For this he received four awards at the National Awards ceremony of 2018: top performer at his secondary school, top performer in business and in science, top male performer at CSEC, and top performer at CSEC.
He studied Communication Studies, Geography, Physics, Chemistry, and Biology at the St Vincent and the Grenadines’ Community College(SVGCC), division of Arts, Sciences, and General Studies. For the first year, he attained ones in all his sciences and a two in Communication studies. In the second year, the academic acheived ones for Chemistry, Biology and Geography, and a two for Physics.
“This seems like the biggest to me or the greatest achievement so far, and especially because of its impact on my future, because it helped me on my goal towards med’ school so it really carried the most weight and it really made me happy,” the 19-year-old revealed on Monday, March 29, in a short interview over the phone a week after the 58 scholars received their letters informing them of their various awards.
He has been named as the recipient of the national scholarship, second only to the Prime Minister’s award captured by Kelcey Allen. A full scholarship of five years, and $10,000 is now his.
The young man took a massive blow just before the pivotal year two of his college education when his father, Hannif Sutherland, lost a battle with cancer.
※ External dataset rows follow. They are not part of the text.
(* ===== verification/Tokens.v ===== *)
(** * The SUME32 instruction set: [sume_tokens.h] and [sume_strs.h]

    The byte of each instruction in the binary form ([.umb]) and its name in
    the text form ([.umt]). *)

From stdpp Require Import base list strings.
From Stdlib Require Import ZArith Lia.
From S2P Require Import Prelude.

(** [enum _instr_token], one constructor per enumerator, in its order.  The
    enumerator [end] is [end_]. *)
Inductive instr_token :=
| i_const
| i_clz
| i_ctz
| i_popcnt
| i_add
| i_and
| i_div_s
| i_div_u
| i_mul
| i_or
| i_rem_s
| i_rem_u
| i_rotl
| i_rotr
| i_shl
| i_shr_s
| i_shr_u
| i_sub
| i_xor
| i_eqz
| i_eq
| i_ge_s
| i_ge_u
| i_gt_s
| i_gt_u
| i_le_s
| i_le_u
| i_lt_s
| i_lt_u
| i_ne
| i_ld32
| i_ld16_s
| i_ld16_u
| i_ld8_s
| i_ld8_u
| i_memsz
| str32
| str16
| str8
| get_l
| set_l
| trap
| block
| loop
| br
| br_if
| ret
| end_
| call
| v_declfn
| i_declfn.

#[export] Instance instr_token_eq_dec : EqDecision instr_token.
Proof. solve_decision. Defined.

(** The values of the enumerators. *)
Definition token_value (t : instr_token) : Z :=
  match t with
  | i_const => 0
  | i_clz => 1
  | i_ctz => 2
  | i_popcnt => 3
  | i_add => 4
  | i_and => 5
  | i_div_s => 6
  | i_div_u => 7
  | i_mul => 8
  | i_or => 9
  | i_rem_s => 10
  | i_rem_u => 11
  | i_rotl => 12
  | i_rotr => 13
  | i_shl => 14
  | i_shr_s => 15
  | i_shr_u => 16
  | i_sub => 17
  | i_xor => 18
  | i_eqz => 19
  | i_eq => 20
  | i_ge_s => 21
  | i_ge_u => 22
  | i_gt_s => 23
  | i_gt_u => 24
  | i_le_s => 25
  | i_le_u => 26
  | i_lt_s => 27
  | i_lt_u => 28
  | i_ne => 29
  | i_ld32 => 30
  | i_ld16_s => 31
  | i_ld16_u => 32
  | i_ld8_s => 33
  | i_ld8_u => 34
  | i_memsz => 35
  | str32 => 36
  | str16 => 37
  | str8 => 38
  | get_l => 39
  | set_l => 40
  | trap => 41
  | block => 42
  | loop => 43
  | br => 44
  | br_if => 45
  | ret => 46
  | end_ => 47
  | call => 48
  | v_declfn => 49
  | i_declfn => 50
  end.

Definition all_tokens : list instr_token :=
  [i_const; i_clz; i_ctz; i_popcnt; i_add; i_and;
   i_div_s; i_div_u; i_mul; i_or; i_rem_s; i_rem_u;
   i_rotl; i_rotr; i_shl; i_shr_s; i_shr_u; i_sub;
   i_xor; i_eqz; i_eq; i_ge_s; i_ge_u; i_gt_s;
   i_gt_u; i_le_s; i_le_u; i_lt_s; i_lt_u; i_ne;
   i_ld32; i_ld16_s; i_ld16_u; i_ld8_s; i_ld8_u; i_memsz;
   str32; str16; str8; get_l; set_l; trap;
   block; loop; br; br_if; ret; end_;
   call; v_declfn; i_declfn].

(** [instrs[0x33]]: the names, indexed by the value of the token. *)
Definition instrs : list string :=
  ["i.const"; "i.clz"; "i.ctz"; "i.popcnt"; "i.add"; "i.and";
   "i.div.s"; "i.div.u"; "i.mul"; "i.or"; "i.rem.s"; "i.rem.u";
   "i.rotl"; "i.rotr"; "i.shl"; "i.shr.s"; "i.shr.u"; "i.sub";
   "i.xor"; "i.eqz"; "i.eq"; "i.ge.s"; "i.ge.u"; "i.gt.s";
   "i.gt.u"; "i.le.s"; "i.le.u"; "i.lt.s"; "i.lt.u"; "i.ne";
   "i.ld32"; "i.ld16.s"; "i.ld16.u"; "i.ld8.s"; "i.ld8.u"; "i.memsz";
   "str32"; "str16"; "str8"; "get_l"; "set_l"; "trap";
   "block"; "loop"; "br"; "br_if"; "ret"; "end";
   "call"; "v.declfn"; "i.declfn"].

(** [instr_token token = prog[place]], a [char] converted to the enumeration:
    [None] is a value that is no enumerator, the [default:] of every switch. *)
Definition token_of_byte (b : Z) : option instr_token :=
  if schar b <? 0 then None else all_tokens !! Z.to_nat (schar b).

Definition byte_of_ascii (a : Ascii.ascii) : Z := Z.of_N (Ascii.N_of_ascii a).

(** The bytes of a C string literal, without the final NUL. *)
Definition bytes_of (s : string) : list Z :=
  byte_of_ascii <$> String.list_ascii_of_string s.

Definition ch (s : string) : Z :=
  match s with
  | EmptyString => 0
  | String a _ => byte_of_ascii a
  end.

Definition token_name (t : instr_token) : list Z :=
  bytes_of (default "" (instrs !! Z.to_nat (token_value t))).

Lemma all_tokens_spec t : all_tokens !! Z.to_nat (token_value t) = Some t.
Proof. by destruct t. Qed.

Lemma token_value_range t : 0 <= token_value t < 51.
Proof. destruct t; cbn; lia. Qed.

(** The token byte is decoded to the token it encodes. *)
Lemma token_of_byte_value t : token_of_byte (token_value t) = Some t.
Proof. by destruct t. Qed.

Lemma all_tokens_value n t :
  all_tokens !! n = Some t -> token_value t = Z.of_nat n.
Proof.
  intros H. assert (n < 51)%nat as Hn by exact (lookup_lt_Some _ _ _ H).
  do 51 (destruct n as [|n]; [injection H as <-; reflexivity|]). lia.
Qed.

Lemma token_of_byte_inv b t :
  is_byte b -> token_of_byte b = Some t -> b = token_value t.
Proof.
  intros Hb. unfold token_of_byte.
  destruct (Z.ltb_spec (schar b) 0); [done|].
  intros Ht%all_tokens_value. rewrite Ht, Z2Nat.id by lia.
  unfold schar in *. rewrite u8_small in * by done.
  destruct (Z.ltb_spec b (2 ^ 7)); unfold is_byte in *; lia.
Qed.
However, his father’s words stayed with him.
“…He always used to tell me that I have the potential and I could really do whatever I want to do and get whatever I want to get in life, as long as I work hard,” he recalled.
He described his friends as brilliant, noting that he never believed he would place higher than they. However, his parents’ confidence stayed with him.
DaSilva gave credit to God, his “really, really hard working” mother, “great” sister, girlfriend and group of friends who kept him going after he lost his dad, as being elements that contributed to his success.
“I really don’t think this is me alone, this is everything just falling into place,” he concluded.
He is currently enrolled in the pre-med programme at the Trinity School of Medicine, and is engaged in online learning.
While he is not 100% certain that he will make the commitment to the white coat, DaSilva reasoned “I like to help people, and my heart really is with St Vincent and wanting to make an impact on St Vincent one day,” he mused.
“… It’s a good job, it could help lots of people, and it’s a job where I can help out St Vincent,” Da Silva added.